Abstract

AbstractPoly(3‐hydroxybutyrate) (P3HB), a biologically produced, biodegradable natural polyester, exhibits excellent thermal and barrier properties but suffers from mechanical brittleness, largely limiting its applications. Here we report a mono‐material product design strategy to toughen stereoperfect, brittle bio or synthetic P3HB by blending it with stereomicrostructurally engineered P3HB. Through tacticity ([mm] from 0 to 100 %) and molecular weight (Mn to 788 kDa) tuning, high‐performance synthetic P3HB materials with tensile strength to ≈30 MPa, fracture strain to ≈800 %, and toughness to 126 MJ m−3 (>110× tougher than bio‐P3HB) have been produced.
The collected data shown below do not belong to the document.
Lemma StronglySorted_among {A : Type} (Q : A -> Prop) (R1 R2 : A -> A -> Prop) l :
  (forall x y, Q x -> Q y -> R1 x y -> R2 x y) ->
  Forall Q l -> StronglySorted R1 l -> StronglySorted R2 l.
Proof.
  intros H Hq Hs. induction Hs as [| x l Hl IH Hx]; [constructor |].
  inversion Hq as [| ? ? Qx Ql]; subst. constructor; [now apply IH |].
  rewrite Forall_forall in *. intros y Hy. apply H; auto.
Qed.

Lemma StronglySorted_across {A : Type} (R : A -> A -> Prop) l1 l2 :
  StronglySorted R (l1 ++ l2) ->
  forall x y, In x l1 -> In y l2 -> R x y.
Proof.
  induction l1 as [| a l1 IH]; simpl; intros Hs x y Hx Hy; [destruct Hx |].
  inversion Hs as [| ? ? Hs' Ha]; subst. destruct Hx as [<- | Hx].
  - rewrite Forall_forall in Ha. apply Ha. apply in_or_app. now right.
  - now apply IH.
Qed.

Lemma StronglySorted_map {A B : Type} (f : A -> B) (P : B -> B -> Prop) l :
  StronglySorted P (map f l) <-> StronglySorted (fun x y => P (f x) (f y)) l.
Proof.
  induction l as [| a l IH]; simpl.
  - split; constructor.
  - split; intros H; inversion H as [| ? ? Hs Hf]; subst; constructor;
      try (now apply IH); rewrite Forall_map in *; exact Hf.
Qed.

Lemma StronglySorted_snoc {A : Type} (R : A -> A -> Prop) l x :
  StronglySorted R l -> Forall (fun y => R y x) l -> StronglySorted R (l ++ [x]).
Proof.
  induction l as [| a l IH]; simpl; intros Hs Hf.
  - repeat constructor.
  - inversion Hs as [| ? ? Hs' Ha]; inversion Hf as [| ? ? Hax Hf']; subst.
    constructor; [now apply IH |].
    apply Forall_app. split; [exact Ha | now constructor].
Qed.

Lemma StronglySorted_rev {A : Type} (R : A -> A -> Prop) l :
  StronglySorted R l -> StronglySorted (fun a b => R b a) (rev l).
Proof.
  induction 1 as [| a l Hs IH Ha]; simpl; [constructor |].
  apply StronglySorted_snoc; [exact IH |].
  apply Forall_rev. exact Ha.
Qed.

Lemma StronglySorted_firstn {A : Type} (R : A -> A -> Prop) l k :
  StronglySorted R l -> StronglySorted R (firstn k l).
Proof.
  intros Hs. revert k. induction Hs as [| a l Hs IH Ha]; intros [| k]; simpl;
    try constructor; [apply IH |].
  rewrite Forall_forall in *. intros y Hy. apply Ha.
  rewrite <- (firstn_skipn k l). apply in_or_app. now left.
Qed.

Lemma StronglySorted_last {A : Type} (R : A -> A -> Prop) l d :
  StronglySorted R l -> (forall x, In x l -> R x x) ->
  forall x, In x l -> R x (last l d).
Proof.
  induction 1 as [| a l Hs IH Ha]; intros Hr x Hx; [destruct Hx |].
  destruct l as [| b l].
  - destruct Hx as [<- | []]. apply Hr. now left.
  - change (last (a :: b :: l) d) with (last (b :: l) d).
    assert (Hlast : In (last (b :: l) d) (b :: l)).
    { destruct (exists_last (l := b :: l)) as (l' & z & E); [discriminate |].
      rewrite E, last_last. apply in_or_app. right. now left. }
    destruct Hx as [<- | Hx].
    + rewrite Forall_forall in Ha. now apply Ha.
    + apply IH; [intros y Hy; apply Hr; now right | exact Hx].
Qed.

Lemma mapC_length {A B : Type} (f : A -> completion B) l ys :
  mapC f l = Normal ys -> List.length ys = List.length l.
Proof.
  revert ys. induction l as [| x r IH]; simpl; intros ys H.
  - now inversion H.
  - destruct (f x); [| discriminate].
    destruct (mapC f r) as [bs |]; [| discriminate].
    inversion H; subst. simpl. now rewrite (IH bs eq_refl).
Qed.



Lemma filter_none {A : Type} (p : A -> bool) l :
  (forall x, In x l -> p x = false) -> filter p l = [].
Proof.
  induction l as [| a l IH]; simpl; intros H; [reflexivity |].
  rewrite (H a) by now left. apply IH. intros x Hx. apply H. now right.
Qed.

Lemma map_removelast {A B : Type} (f : A -> B) l :
  map f (removelast l) = removelast (map f l).
Proof.
  induction l as [| a [| b l] IH]; try reflexivity.
  change (f a :: map f (removelast (b :: l))
          = f a :: removelast (map f (b :: l))).
  now rewrite IH.
Qed.

End ListFacts.

(* ================================================================= *)
(** * More properties of the order book                                *)
(* ================================================================= *)

Module OrderBookProperties.
Import OrderBook OrderBookFacts OrderBookView Samples ListFacts.
Local Open Scope float_scope.

(** ** Entries on which [update] throws *)

Lemma mapC_normalize_throws items :
  mapC normalize items = Throw <-> In ItemNull items.
Proof.
  induction items as [| item items IH]; simpl.
  - split; [discriminate | intros []].
  - destruct (normalize item) as [r |] eqn:N.
    + assert (Hitem : item <> ItemNull) by (intros ->; discriminate N).
      destruct (mapC normalize items); split.
      * discriminate.
      * intros [H | H]; [congruence | apply IH in H; discriminate].
      * intros _. right. now apply IH.
      * reflexivity.
    + split; [intros _ | reflexivity].
      left. destruct item; try discriminate N. reflexivity.
Qed.

Lemma sideAfter_throws this f isBids :
  sideAfter this f isBids = Throw <-> hasNull f.
Proof.
  unfold sideAfter, _processDepthData, hasNull.
  destruct f as [| | items]; simpl; try (split; [discriminate | intros []]).
  rewrite <- mapC_normalize_throws.
  destruct (mapC normalize items); split; congruence.
Qed.

(** What [update] leaves when the bids throw, and when the asks do. *)
Lemma update_throw data this :
  (sideAfter this (u_bids data) true = Throw ->
   update (Some data) this
   = (set_lastUpdateId (idAfter data this) this, Throw)) /\
  (forall lb,
      sideAfter this (u_bids data) true = Normal lb ->
      sideAfter this (u_asks data) false = Throw ->
      update (Some data) this
      = (set_bids lb (set_lastUpdateId (idAfter data this) this), Throw)).
Proof.
  destruct this as [mr b a id sv sp tb ta].
  destruct data as [uid ub ua].
  unfold update, sideAfter, idAfter, bind, get, modify, lift, ret,
    _calculateStats, ladder, _processDepthData, isPresent,
    set_bids, set_lastUpdateId; simpl.
  split; [intros Hb | intros lb Hb Ha];
    (destruct uid as [i |]; simpl; [destruct (newer i _); simpl |]);
    destruct ub as [| | bs], ua as [| | az]; simpl in *;
    repeat match goal with
      | H : context [mapC normalize ?l] |- _ =>
          destruct (mapC normalize l); simpl in *
      end;
    try discriminate; try reflexivity;
    inversion Hb; subst; reflexivity.
Qed.

(** A [null] entry in either side array makes [update] throw, whatever
    else the message holds, and it throws before [_calculateStats]: the id
    has been compared, but the asks, the spread and the volumes are those
    of before. *)
Theorem null_entry_throws data this :
  hasNull (u_bids data) \/ hasNull (u_asks data) ->
  snd (update (Some data) this) = Throw /\
  lastUpdateId (fst (update (Some data) this)) = idAfter data this /\
  asks (fst (update (Some data) this)) = asks this /\
  spreadValue (fst (update (Some data) this)) = spreadValue this /\
  spreadPercent (fst (update (Some data) this)) = spreadPercent this /\
  totalBidVolume (fst (update (Some data) this)) = totalBidVolume this /\
  totalAskVolume (fst (update (Some data) this)) = totalAskVolume this.
Proof.
  intros H. destruct (update_throw data this) as [Hb Ha].
  destruct (sideAfter this (u_bids data) true) as [lb |] eqn:Eb.
  - assert (Hasks : sideAfter this (u_asks data) false = Throw).
    { destruct H as [H | H].
      - apply (sideAfter_throws this _ true) in H. congruence.
      - now apply sideAfter_throws. }
    rewrite (Ha lb eq_refl Hasks). repeat split.
  - rewrite (Hb eq_refl). repeat split.
Qed.

Lemma null_entry_throws_witness :
  (hasNull (u_bids nullAsk) \/ hasNull (u_asks nullAsk)) /\
  snd (update (Some nullAsk) (firstState snapshot)) = Throw /\
  lastUpdateId (fst (update (Some nullAsk) (firstState snapshot))) = 9 /\
  spreadValue (fst (update (Some nullAsk) (firstState snapshot))) = 1.
Proof.
  assert (H : hasNull (u_bids nullAsk) \/ hasNull (u_asks nullAsk))
    by (right; simpl; auto).
  split; [exact H |].
  destruct (null_entry_throws nullAsk (firstState snapshot) H)
    as (H1 & H2 & _ & H4 & _).
  split; [exact H1 |]. split; [rewrite H2; reflexivity |].
  rewrite H4. reflexivity.
Defined.

(** When the bids hold a [null] entry, [update] throws having changed
    nothing but, for a newer id, [lastUpdateId]: ladders and statistics are
    those of before. *)
Theorem null_bid_keeps_book data this :
  hasNull (u_bids data) ->
  update (Some data) this
    = (set_lastUpdateId (idAfter data this) this, Throw) /\
  bids (fst (update (Some data) this)) = bids this /\
  asks (fst (update (Some data) this)) = asks this /\
  spreadValue (fst (update (Some data) this)) = spreadValue this /\
  totalBidVolume (fst (update (Some data) this)) = totalBidVolume this /\
  totalAskVolume (fst (update (Some data) this)) = totalAskVolume this.
Proof.
  intros H. apply (sideAfter_throws this _ true) in H.
  destruct (update_throw data this) as [Hb _].
  rewrite (Hb H). repeat split.
Qed.

Lemma null_bid_keeps_book_witness :
  hasNull (u_bids nullBid) /\
  update (Some nullBid) (firstState snapshot)
    = (set_lastUpdateId 9 (firstState snapshot), Throw) /\
  bids (fst (update (Some nullBid) (firstState snapshot)))
    = [[100; 1; 1]; [99; 2; 3]].
Proof.
  split; [simpl; auto |].
  destruct (null_bid_keeps_book nullBid (firstState snapshot)) as (H1 & H2 & _);
    [simpl; auto |].
  split; [exact H1 | rewrite H2; reflexivity].
Defined.

(** When the asks hold a [null] entry and the bids do not, [update] throws
    between the two sides: the bids are the new ladder without its totals
    (rows of two numbers), while the asks, the spread and the volumes are
    those of before. *)
Theorem null_ask_tears_book data this items :
  u_bids data = SideArray items ->
  ~ In ItemNull items ->
  hasNull (u_asks data) ->
  snd (update (Some data) this) = Throw /\
  (exists rows,
      survivors items rows /\
      bids (fst (update (Some data) this))
        = slice0 (sort (comparator true) rows) (maxRows this)) /\
  Forall (fun row => List.length row = 2%nat)
         (bids (fst (update (Some data) this))) /\
  asks (fst (update (Some data) this)) = asks this /\
  spreadValue (fst (update (Some data) this)) = spreadValue this /\
  spreadPercent (fst (update (Some data) this)) = spreadPercent this /\
  totalBidVolume (fst (update (Some data) this)) = totalBidVolume this /\
  totalAskVolume (fst (update (Some data) this)) = totalAskVolume this.
Proof.
  intros Hb Hnb Ha.
  apply (sideAfter_throws this _ false) in Ha.
  destruct (sideAfter this (u_bids data) true) as [lb |] eqn:Eb;
    [| apply sideAfter_throws in Eb; rewrite Hb in Eb; contradiction].
  destruct (update_throw data this) as [_ Hu].
  rewrite (Hu lb Eb Ha). simpl.
  unfold sideAfter in Eb. rewrite Hb in Eb. cbn [isPresent] in Eb.
  assert (Hrows : Forall rowFresh lb)
    by (eapply processDepthData_rows; exact Eb).
  apply processDepthData_array in Eb as (rows & Hs & ->).
  split; [reflexivity |]. split; [eauto |].
  split; [| repeat split].
  eapply Forall_impl; [| exact Hrows]. intros r [-> _]. reflexivity.
Qed.

Lemma null_ask_tears_book_witness :
  u_bids nullAsk = SideArray [level 98 4; level 99 5] /\
  ~ In ItemNull [level 98 4; level 99 5] /\
  hasNull (u_asks nullAsk) /\
  snd (update (Some nullAsk) (firstState snapshot)) = Throw /\
  bids (fst (update (Some nullAsk) (firstState snapshot)))
    = [[99; 5]; [98; 4]] /\
  asks (fst (update (Some nullAsk) (firstState snapshot)))
    = [[101; 1; 1]; [102; 2; 3]] /\
  totalBidVolume (fst (update (Some nullAsk) (firstState snapshot))) = 3.
Proof.
  assert (Hn : ~ In ItemNull [level 98 4; level 99 5])
    by (intros [H | [H | []]]; discriminate).
  split; [reflexivity |]. split; [exact Hn |]. split; [simpl; auto |].
  destruct (null_ask_tears_book nullAsk (firstState snapshot)
              [level 98 4; level 99 5] eq_refl Hn)
    as (H1 & _ & _ & H4 & _ & _ & H7 & _); [simpl; auto |].
  split; [exact H1 |]. split; [reflexivity |].
  split; [rewrite H4; reflexivity | rewrite H7; reflexivity].
Defined.

(** ** The states of an order book *)

(** In every state an order book goes through, also after an [update] that
    threw, each row of both ladders has a price and a quantity and the
    quantity is above zero, and [lastUpdateId] is a number that is not
    negative. *)
Theorem reachable_invariant this :
  reachable this ->
  (forall isBids row,
      In row (ladder isBids this) ->
      (2 <= List.length row)%nat /\ (0 <? quantity row) = true) /\
  (0 <=? lastUpdateId this) = true /\
  is_nan (lastUpdateId this) = false.
Proof.
  intros H. apply reachable_stored in H as (Hb & Ha & Hid).
  split; [| split; [exact Hid | apply (FloatFacts.leb_not_nan _ _ Hid)]].
  assert (Hk : forall l row, ladderKept l -> In row l ->
                 (2 <= List.length row)%nat /\ (0 <? quantity row) = true).
  { intros l row [[Hl _] | Hl] Hin; rewrite Forall_forall in Hl;
      destruct (Hl row Hin) as [H1 H2]; split; auto; try lia.
    rewrite H1. simpl. lia. }
  intros [|] row Hin; simpl in Hin; eauto.
Qed.

Lemma reachable_invariant_witness :
  reachable (fst (update (Some nullAsk) (firstState snapshot))) /\
  (forall isBids row,
      In row (ladder isBids (fst (update (Some nullAsk) (firstState snapshot)))) ->
      (2 <= List.length row)%nat /\ (0 <? quantity row) = true).
Proof.
  assert (H : reachable (fst (update (Some nullAsk) (firstState snapshot)))).
  { apply reach_update. unfold firstState, stateAfter.
    apply reach_update. apply reach_new. }
  split; [exact H |]. exact (proj1 (reachable_invariant _ H)).
Defined.

(** ** The levels a ladder holds *)

Lemma comparator_asym isBids x y :
  is_nan (price x) = false -> is_nan (price y) = false ->
  after (comparator isBids) x y = true ->
  after (comparator isBids) y x = false.
Proof.
  intros Nx Ny.
  destruct isBids;
    [rewrite !OrderBookSpec.after_bids | rewrite !OrderBookSpec.after_asks];
    auto; apply FloatFacts.ltb_asym.
Qed.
Physical blending of the brittle P3HB with such P3HB in 10 to 90 wt % dramatically enhances its ductility from ≈5 % to 95–450 % and optical clarity from 19 % to 85 % visible light transmittance while maintaining desirably high elastic modulus (>1 GPa), tensile strength (>35 MPa), and melting temperature (160–170 °C). This P3HB‐toughening‐P3HB methodology departs from the traditional approach of incorporating chemically distinct components to toughen P3HB, which hinders chemical or mechanical recycling, highlighting the potential of the mono‐material product design solely based on biodegradable P3HB to deliver P3HB materials with diverse performance properties.